--- Data to process ---
┏━━

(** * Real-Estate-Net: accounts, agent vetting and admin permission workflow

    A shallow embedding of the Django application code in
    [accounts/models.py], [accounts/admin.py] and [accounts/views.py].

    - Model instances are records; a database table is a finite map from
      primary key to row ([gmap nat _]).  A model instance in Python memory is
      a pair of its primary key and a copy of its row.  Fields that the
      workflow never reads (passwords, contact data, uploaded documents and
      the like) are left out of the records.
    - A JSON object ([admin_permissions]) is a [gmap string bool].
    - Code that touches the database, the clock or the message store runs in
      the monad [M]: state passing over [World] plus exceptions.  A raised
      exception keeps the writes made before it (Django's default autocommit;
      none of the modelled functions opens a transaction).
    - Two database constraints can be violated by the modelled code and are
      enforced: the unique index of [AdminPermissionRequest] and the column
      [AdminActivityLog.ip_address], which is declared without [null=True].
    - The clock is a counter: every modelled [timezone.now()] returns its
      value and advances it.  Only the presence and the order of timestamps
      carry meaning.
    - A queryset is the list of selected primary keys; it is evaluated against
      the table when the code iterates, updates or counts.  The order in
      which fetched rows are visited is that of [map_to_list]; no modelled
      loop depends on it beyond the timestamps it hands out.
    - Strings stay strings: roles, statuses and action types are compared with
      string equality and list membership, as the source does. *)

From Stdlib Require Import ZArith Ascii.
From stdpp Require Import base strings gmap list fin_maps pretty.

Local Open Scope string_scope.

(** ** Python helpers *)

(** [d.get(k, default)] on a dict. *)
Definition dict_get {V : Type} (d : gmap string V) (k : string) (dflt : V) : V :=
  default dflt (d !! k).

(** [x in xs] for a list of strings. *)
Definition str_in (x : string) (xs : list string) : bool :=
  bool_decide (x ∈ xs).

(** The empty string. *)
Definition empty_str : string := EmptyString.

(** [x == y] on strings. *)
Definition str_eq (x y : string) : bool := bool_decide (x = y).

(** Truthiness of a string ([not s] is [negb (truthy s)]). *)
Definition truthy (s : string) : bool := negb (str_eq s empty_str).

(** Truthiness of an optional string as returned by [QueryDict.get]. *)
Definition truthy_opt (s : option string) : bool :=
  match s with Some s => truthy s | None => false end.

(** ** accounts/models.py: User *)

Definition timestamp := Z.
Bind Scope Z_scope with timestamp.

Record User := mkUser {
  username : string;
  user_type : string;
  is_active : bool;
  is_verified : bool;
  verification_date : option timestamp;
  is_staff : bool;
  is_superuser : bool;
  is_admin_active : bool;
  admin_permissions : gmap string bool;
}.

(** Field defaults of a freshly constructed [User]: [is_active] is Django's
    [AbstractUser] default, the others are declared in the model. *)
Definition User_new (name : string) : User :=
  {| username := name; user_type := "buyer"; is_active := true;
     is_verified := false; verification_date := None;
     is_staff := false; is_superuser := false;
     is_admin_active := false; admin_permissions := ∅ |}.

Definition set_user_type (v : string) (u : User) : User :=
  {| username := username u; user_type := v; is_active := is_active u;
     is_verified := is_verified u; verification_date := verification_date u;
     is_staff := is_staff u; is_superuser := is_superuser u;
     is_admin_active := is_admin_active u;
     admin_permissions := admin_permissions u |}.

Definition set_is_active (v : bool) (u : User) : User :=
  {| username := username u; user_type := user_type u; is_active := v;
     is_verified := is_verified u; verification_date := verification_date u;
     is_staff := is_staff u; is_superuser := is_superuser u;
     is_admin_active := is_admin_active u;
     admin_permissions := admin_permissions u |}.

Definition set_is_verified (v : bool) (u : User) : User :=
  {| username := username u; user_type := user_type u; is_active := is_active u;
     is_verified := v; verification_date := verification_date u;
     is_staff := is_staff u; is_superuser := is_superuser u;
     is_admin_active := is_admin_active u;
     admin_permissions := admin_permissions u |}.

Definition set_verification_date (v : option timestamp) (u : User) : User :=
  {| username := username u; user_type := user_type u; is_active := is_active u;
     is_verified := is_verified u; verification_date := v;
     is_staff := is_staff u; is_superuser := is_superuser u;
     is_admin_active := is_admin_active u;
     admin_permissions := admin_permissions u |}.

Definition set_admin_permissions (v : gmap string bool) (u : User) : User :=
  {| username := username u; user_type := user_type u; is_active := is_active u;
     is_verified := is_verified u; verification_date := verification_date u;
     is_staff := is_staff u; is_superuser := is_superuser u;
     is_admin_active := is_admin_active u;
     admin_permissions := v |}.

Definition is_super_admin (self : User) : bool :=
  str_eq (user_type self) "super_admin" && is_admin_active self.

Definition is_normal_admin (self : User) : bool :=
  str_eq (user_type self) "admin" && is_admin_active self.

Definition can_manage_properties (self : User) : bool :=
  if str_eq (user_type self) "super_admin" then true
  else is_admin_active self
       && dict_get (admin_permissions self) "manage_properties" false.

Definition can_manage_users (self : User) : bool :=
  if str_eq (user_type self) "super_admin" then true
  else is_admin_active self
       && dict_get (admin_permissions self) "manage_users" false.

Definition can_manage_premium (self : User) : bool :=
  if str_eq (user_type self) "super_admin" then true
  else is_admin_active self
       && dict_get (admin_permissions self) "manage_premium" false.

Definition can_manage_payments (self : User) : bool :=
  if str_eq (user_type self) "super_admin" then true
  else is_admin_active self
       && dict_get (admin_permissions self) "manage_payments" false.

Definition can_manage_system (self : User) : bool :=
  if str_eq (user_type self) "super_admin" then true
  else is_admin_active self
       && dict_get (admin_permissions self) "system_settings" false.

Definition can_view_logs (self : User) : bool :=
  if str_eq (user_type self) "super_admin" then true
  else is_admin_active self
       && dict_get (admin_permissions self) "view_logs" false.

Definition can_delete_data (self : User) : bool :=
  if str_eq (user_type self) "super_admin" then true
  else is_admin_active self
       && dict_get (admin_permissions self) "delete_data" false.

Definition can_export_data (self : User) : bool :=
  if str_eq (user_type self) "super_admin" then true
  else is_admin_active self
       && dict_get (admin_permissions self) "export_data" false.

┗━━

--- What you have to do ---
Within the entries above, find the string "Scope" and return each line that holds it.

--- Exercise answer ---
Local Open Scope string_scope.
Bind Scope Z_scope with timestamp.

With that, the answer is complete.